[Problem requirements] Read the entries below and pull out each line with the string "rest".

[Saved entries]
Lemma match_loop_instrs ops : Forall plain_param ops -> forall fuel pc sols sols',
  match_loop fuel pc (map op_byte ops) sols = Some sols' ->
  exists l, parses pc l true /\ match_instrs ops l sols = Some sols'.
Proof.
  induction 1 as [|op ops [Hop Hnk] Hops IH]; intros fuel pc sols sols' E.
  - destruct fuel; [discriminate|]; cbn [match_loop map] in E.
    destruct pc as [|b pc]; [exists []; split; [constructor | exact E]|].
    change (GetOp []) with (@None (Z * valtype * list Z)) in E; destruct (GetOp (b :: pc)) as [[[? ?] ?]|]; discriminate.
  - destruct fuel; [discriminate|]; cbn [match_loop map] in E.
    change (op_byte op :: map op_byte ops) with (push_op op ++ map op_byte ops) in E.
    rewrite GetOp_op in E by assumption.
    assert (Hk : (op_byte op =? op_byte OP_PUBKEYS) = false).
    { apply Z.eqb_neq; intros Heq; apply Hnk; rewrite <- (op_of_byte op), Heq; reflexivity. }
    rewrite Hk in E; destruct pc as [|b pc]; [discriminate|]; cbn [push_op app] in E.
    destruct (GetOp (b :: pc)) as [[[o v] rest]|] eqn:Eg; [|discriminate].
    destruct (match_param o (op_byte op) v [] sols) as [sols1|] eqn:Em; [|discriminate].
    destruct (IH _ _ _ _ E) as (l & Hl & Hm); exists ((o, v) :: l).
    split; [now apply (parses_step _ _ _ rest) | cbn [match_instrs]; now rewrite Em].
Qed.

Lemma starts_with_eq a b : (length a = length b) -> starts_with a b = true <-> a = b.
Proof.
  revert b; induction a as [|x a IH]; intros [|y b] Hl; cbn [length starts_with] in *; try discriminate; [tauto|].
  rewrite andb_true_iff, Z.eqb_eq, IH by lia; split; [intros [-> ->] | intros [= -> ->]]; auto.
Qed.

Lemma list_eqb_eq a b : list_eqb a b = true <-> a = b.
Proof.
  unfold list_eqb; rewrite andb_true_iff, Nat.eqb_eq; split.
  - intros [Hl Hs]; now apply starts_with_eq.
  - intros ->; split; [reflexivity | now apply starts_with_eq].
Qed.

(** A parameter that stands for itself. *)
Lemma match_literal o op v sols sols' :
  match op with OP_PUBKEY | OP_PUBKEYHASH | OP_SMALLINTEGER | OP_SMALLDATA => False | _ => True end ->
  match_param o (op_byte op) v [] sols = Some sols' -> o = op_byte op /\ v = [] /\ sols' = sols.
Proof.
  intros Hop E; unfold match_param in E.
  assert (Hne : forall op', (match op' with OP_PUBKEY | OP_PUBKEYHASH | OP_SMALLINTEGER | OP_SMALLDATA => True | _ => False end) ->
    (op_byte op =? op_byte op') = false).
  { intros op' Hop'; apply Z.eqb_neq; intros Heq; assert (op = op') by (rewrite <- (op_of_byte op), Heq, op_of_byte; reflexivity).
    subst op'; now destruct op. }
  rewrite !Hne in E by exact I; destruct (Z.eqb_spec o (op_byte op)); [|discriminate].
  destruct (list_eqb v []) eqn:El; [|discriminate]; apply list_eqb_eq in El.
  cbn [negb orb] in E; split; [assumption | split; [assumption | congruence]].
Qed.

Definition p2pkh_instrs (o : Z) (keyID : valtype) : list (Z * valtype) :=
  [(op_byte OP_DUP, []); (op_byte OP_HASH160, []); (o, keyID); (op_byte OP_EQUALVERIFY, []); (op_byte OP_CHECKSIG, [])].

Definition p2pk_instrs (o : Z) (pubkey : valtype) : list (Z * valtype) := [(o, pubkey); (op_byte OP_CHECKSIG, [])].

Ltac match_lit E :=
  match type of E with
  | match match_param ?o _ ?v [] ?sols with _ => _ end = Some _ =>
      destruct (match_param o _ v [] sols) eqn:?; [|discriminate E];
      match goal with Hm : match_param o _ v [] sols = Some _ |- _ =>
        apply match_literal in Hm; [destruct Hm as (-> & -> & ->) | exact I] end
  end.

Lemma match_p2pkh l sols :
  match_instrs [OP_DUP; OP_HASH160; OP_PUBKEYHASH; OP_EQUALVERIFY; OP_CHECKSIG] l [] = Some sols ->
  exists o v, l = p2pkh_instrs o v /\ sols = [v] /\ zlen v = 20.
Proof.
  intros E; destruct l as [|[o1 v1] l]; [discriminate|]; cbn [match_instrs] in E; match_lit E.
  destruct l as [|[o2 v2] l]; [discriminate|]; match_lit E.
  destruct l as [|[o v] l]; [discriminate|]; unfold match_param at 1 in E.
  change (op_byte OP_PUBKEYHASH =? op_byte OP_PUBKEY) with false in E; rewrite Z.eqb_refl in E; cbn iota in E.
  destruct (Z.eqb_spec (zlen v) 20) as [Hv|]; [|discriminate]; cbn [negb app] in E.
  destruct l as [|[o4 v4] l]; [discriminate|]; match_lit E.
  destruct l as [|[o5 v5] l]; [discriminate|]; match_lit E.
  destruct l; [|discriminate]; exists o, v; repeat split; [congruence | assumption].
Qed.

Lemma match_p2pk l sols :
  match_instrs [OP_PUBKEY; OP_CHECKSIG] l [] = Some sols ->
  exists o v, l = p2pk_instrs o v /\ sols = [v] /\ 33 <= zlen v <= 120.
Proof.
  intros E; destruct l as [|[o v] l]; [discriminate|]; cbn [match_instrs] in E; unfold match_param at 1 in E.
  rewrite Z.eqb_refl in E; destruct (Z.ltb_spec (zlen v) 33); [discriminate|].
  destruct (Z.ltb_spec 120 (zlen v)); [discriminate|]; cbn [orb app] in E.
  destruct l as [|[o5 v5] l]; [discriminate|]; match_lit E.
  destruct l; [|discriminate]; exists o, v; repeat split; (congruence || lia).
Qed.

Lemma uint_bytes_split n a : wf n a -> uint_bytes a = le_split (n * 4) (val a).
Proof.
  intros [Hl Hw]; rewrite <- (le_split_combine (uint_bytes a)), le_combine_uint by auto using uint_bytes_words.
  f_equal; unfold uint_bytes; rewrite (length_flat_map_const _ 4) by reflexivity; lia.
Qed.

Lemma uint_vch_bytes v : words 8 v -> length v = 20%nat ->
  wf 5 (uint_of_vch 5 v) /\ uint_bytes (uint_of_vch 5 v) = v.
Proof.
  intros Hv Hl; unfold uint_of_vch; rewrite Hl, Nat.eqb_refl.
  pose proof (le_combine_inw v Hv) as Hb; rewrite Hl in Hb; unfold inw in Hb.
  destruct (uint_of_bytes_spec 5 (le_combine v)) as [W V]; [lia|].
  change (5 * 4)%nat with 20%nat in W, V; rewrite <- Hl, le_split_combine in W, V by assumption.
  split; [exact W|]; rewrite (uint_bytes_split 5) by assumption; rewrite V, Z.mod_small by exact Hb.
  change (5 * 4)%nat with 20%nat; rewrite <- Hl; now apply le_split_combine.
Qed.

Lemma uint_bytes_vch h : wf 5 h -> length (uint_bytes h) = 20%nat /\ uint_of_vch 5 (uint_bytes h) = h.
Proof.
  intros Hh; assert (Hl : length (uint_bytes h) = 20%nat).
  { destruct Hh as [Hl _]; unfold uint_bytes; rewrite (length_flat_map_const _ 4) by reflexivity; lia. }
  split; [exact Hl|]; unfold uint_of_vch; rewrite Hl, Nat.eqb_refl; now apply (uint_of_uint_bytes 5).
Qed.

(** A list of twenty bytes between fixed ones. *)
Ltac split20 v Hl := do 20 (destruct v as [|? v]; [discriminate Hl|]); destruct v; [|discriminate Hl].

Lemma Solver_p2pkh v : length v = 20%nat ->
  Solver (push_op OP_DUP ++ push_op OP_HASH160 ++ push_uint160 v ++ push_op OP_EQUALVERIFY ++ push_op OP_CHECKSIG)
  = (true, TX_PUBKEYHASH, [v]).
Proof. intros Hl; split20 v Hl; reflexivity. Qed.

Lemma Solver_p2sh v : length v = 20%nat ->
  Solver (push_op OP_HASH160 ++ push_uint160 v ++ push_op OP_EQUAL) = (true, TX_SCRIPTHASH, [v]).
Proof. intros Hl; split20 v Hl; reflexivity. Qed.

Lemma p2sh_shape script : IsPayToScriptHash script = true ->
  length (firstn 20 (skipn 2 script)) = 20%nat
  /\ script = push_op OP_HASH160 ++ push_uint160 (firstn 20 (skipn 2 script)) ++ push_op OP_EQUAL.
Proof.
  unfold IsPayToScriptHash; rewrite !andb_true_iff, !Z.eqb_eq; intros [[[Hl H0] H1] H22].
  assert (Hl' : length script = 23%nat) by (unfold zlen in Hl; lia); clear Hl.
  destruct script as [|a [|b v]]; try discriminate; injection Hl' as Hl'.
  cbn [nth] in H0, H1, H22; subst a b; cbn [skipn].
  split; [rewrite length_firstn; lia|].
  rewrite <- (firstn_skipn 20 v) at 1; cbn [push_op push_uint160 app]; do 3 f_equal.
  assert (length (skipn 20 v) = 1%nat) by (rewrite length_skipn; lia).
  rewrite <- (firstn_skipn 20 v), app_nth2 in H22 by (rewrite length_firstn; lia).
  rewrite length_firstn, Nat.min_l in H22 by lia; cbn [Nat.sub] in H22.
  destruct (skipn 20 v) as [|x [|]]; try discriminate; cbn [nth] in H22; now subst x.
Qed.

Lemma Solver_scan script ok t sols : IsPayToScriptHash script = false -> Solver script = (ok, t, sols) ->
  match t with
  | TX_PUBKEY => exists o v, parses script (p2pk_instrs o v) true /\ sols = [v] /\ 33 <= zlen v <= 120
  | TX_PUBKEYHASH => exists o v, parses script (p2pkh_instrs o v) true /\ sols = [v] /\ zlen v = 20
  | TX_SCRIPTHASH => False
  | _ => True
  end.
Proof.
  unfold Solver; intros -> E; cbn [scan_templates mTemplates] in E.
  destruct (match_loop _ script (map op_byte [OP_PUBKEY; OP_CHECKSIG]) []) as [s1|] eqn:E1.
  { apply match_loop_instrs in E1; [|repeat (apply Forall_cons; [split; [cbn; lia | discriminate]|]); apply Forall_nil].
    destruct E1 as (l & Hl & Hm); apply match_p2pk in Hm as (o & v & -> & -> & Hv).
    inversion E; subst; eauto. }
  destruct (match_loop _ script (map op_byte [OP_DUP; OP_HASH160; OP_PUBKEYHASH; OP_EQUALVERIFY; OP_CHECKSIG]) []) as [s2|] eqn:E2.
  { apply match_loop_instrs in E2; [|repeat (apply Forall_cons; [split; [cbn; lia | discriminate]|]); apply Forall_nil].
    destruct E2 as (l & Hl & Hm); apply match_p2pkh in Hm as (o & v & -> & -> & Hv).
    inversion E; subst; eauto. }
  repeat match type of E with
  | match match_loop ?f ?a ?b ?c with _ => _ end = _ => destruct (match_loop f a b c)
  end; inversion E; subst; exact I.
Qed.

[Answer to this exercise]
    destruct (GetOp (b :: pc)) as [[[o v] rest]|] eqn:Eg; [|discriminate].
    split; [now apply (parses_step _ _ _ rest) | cbn [match_instrs]; now rewrite Em].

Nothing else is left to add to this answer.